**RECORDS SHOWN**

________________________

(** * Redis Sentinel client and pool adapter (package [sentinel])

    A shallow embedding of [sentinel.go] and a verification of its
    specification.  The source file holds two copies of the package:

    - the copy importing [github.com/garyburd/redigo] (lines 1-170), embedded
      in [Module V1];
    - the copy importing [github.com/gomodule/redigo] (lines 172-372),
      embedded in [Module V2].

    The two copies agree verbatim on [NewClient], [doOnce], [Close] and
    [TestRole]; these are embedded once, before the two modules.  They differ
    in the retry loop [do] (the second copy leaves the loop with [break]
    after a successful attempt), in the configuration type and in [NewPool]
    (the second copy calls [validateConfig]).

    Go code is embedded as a state-and-panic monad over the pair of the
    [Client] struct (the object behind the pointer [sc]) and the state of the
    network.  The mutex embedded in [Client] serialises callers: every
    exported method runs from [Lock] to the deferred [Unlock], so the model
    is that of one caller at a time and the mutex has no further content. *)

From Stdlib Require Import ZArith List String Ascii Bool Arith Lia.
Import ListNotations.
Open Scope string_scope.
Open Scope list_scope.

Set Implicit Arguments.

(** ** Go values *)

(** Go's [error] interface: [None] is [nil]; an error is known by its
    message ([errors.New], [fmt.Errorf] with a [%s] verb). *)
Definition error := string.

(** [time.Duration] is an [int64] count of nanoseconds. *)
Definition Duration := Z.
Definition Second : Duration := 1000000000%Z.

(** Go's [int] on the 64-bit targets: two's complement wrap-around. *)
Definition max_int : Z := (2 ^ 63 - 1)%Z.
Definition wrap_int (x : Z) : Z := ((x + 2 ^ 63) mod 2 ^ 64 - 2 ^ 63)%Z.

(** [redis.DialOption]: the three options the package builds. *)
Inductive DialOption : Type :=
| DialConnectTimeout (d : Duration)
| DialReadTimeout (d : Duration)
| DialWriteTimeout (d : Duration).

(** A reply of the client library: [nil], [int64], [[]byte] (bulk string),
    [string] (status line), [[]interface{}] (array) or [redis.Error]. *)
#[warnings="-register-all"]
Inductive reply : Type :=
| RNil
| RInt (n : Z)
| RBulk (b : string)
| RStatus (s : string)
| RArray (l : list reply)
| RError (e : string).

(** A live [redis.Conn] value: an identity and the address it was dialed to.
    A variable of interface type [redis.Conn] is an [option Conn]. *)
Record Conn : Type := mkConn { cid : nat; peer : string }.

Definition same_conn (a b : Conn) : bool := Nat.eqb (cid a) (cid b).

(** ** The network *)

(** What the program does to the network, in order. *)
Inductive event : Type :=
| EvDial (addr : string) (opts : list DialOption) (err : option error)
| EvDo (c : Conn) (cmd : string) (args : list string) (err : option error)
| EvClose (c : Conn).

________________________

**WORK TO BE COMPLETED**
Set the records above down again. Match them exactly.

**ANSWER TO THIS TASK**
(** * Redis Sentinel client and pool adapter (package [sentinel])

    A shallow embedding of [sentinel.go] and a verification of its
    specification.  The source file holds two copies of the package:

    - the copy importing [github.com/garyburd/redigo] (lines 1-170), embedded
      in [Module V1];
    - the copy importing [github.com/gomodule/redigo] (lines 172-372),
      embedded in [Module V2].

    The two copies agree verbatim on [NewClient], [doOnce], [Close] and
    [TestRole]; these are embedded once, before the two modules.  They differ
    in the retry loop [do] (the second copy leaves the loop with [break]
    after a successful attempt), in the configuration type and in [NewPool]
    (the second copy calls [validateConfig]).

    Go code is embedded as a state-and-panic monad over the pair of the
    [Client] struct (the object behind the pointer [sc]) and the state of the
    network.  The mutex embedded in [Client] serialises callers: every
    exported method runs from [Lock] to the deferred [Unlock], so the model
    is that of one caller at a time and the mutex has no further content. *)

From Stdlib Require Import ZArith List String Ascii Bool Arith Lia.
Import ListNotations.
Open Scope string_scope.
Open Scope list_scope.

Set Implicit Arguments.

(** ** Go values *)

(** Go's [error] interface: [None] is [nil]; an error is known by its
    message ([errors.New], [fmt.Errorf] with a [%s] verb). *)
Definition error := string.

(** [time.Duration] is an [int64] count of nanoseconds. *)
Definition Duration := Z.
Definition Second : Duration := 1000000000%Z.

(** Go's [int] on the 64-bit targets: two's complement wrap-around. *)
Definition max_int : Z := (2 ^ 63 - 1)%Z.
Definition wrap_int (x : Z) : Z := ((x + 2 ^ 63) mod 2 ^ 64 - 2 ^ 63)%Z.

(** [redis.DialOption]: the three options the package builds. *)
Inductive DialOption : Type :=
| DialConnectTimeout (d : Duration)
| DialReadTimeout (d : Duration)
| DialWriteTimeout (d : Duration).

(** A reply of the client library: [nil], [int64], [[]byte] (bulk string),
    [string] (status line), [[]interface{}] (array) or [redis.Error]. *)
#[warnings="-register-all"]
Inductive reply : Type :=
| RNil
| RInt (n : Z)
| RBulk (b : string)
| RStatus (s : string)
| RArray (l : list reply)
| RError (e : string).

(** A live [redis.Conn] value: an identity and the address it was dialed to.
    A variable of interface type [redis.Conn] is an [option Conn]. *)
Record Conn : Type := mkConn { cid : nat; peer : string }.

Definition same_conn (a b : Conn) : bool := Nat.eqb (cid a) (cid b).

(** ** The network *)

(** What the program does to the network, in order. *)
Inductive event : Type :=
| EvDial (addr : string) (opts : list DialOption) (err : option error)
| EvDo (c : Conn) (cmd : string) (args : list string) (err : option error)
| EvClose (c : Conn).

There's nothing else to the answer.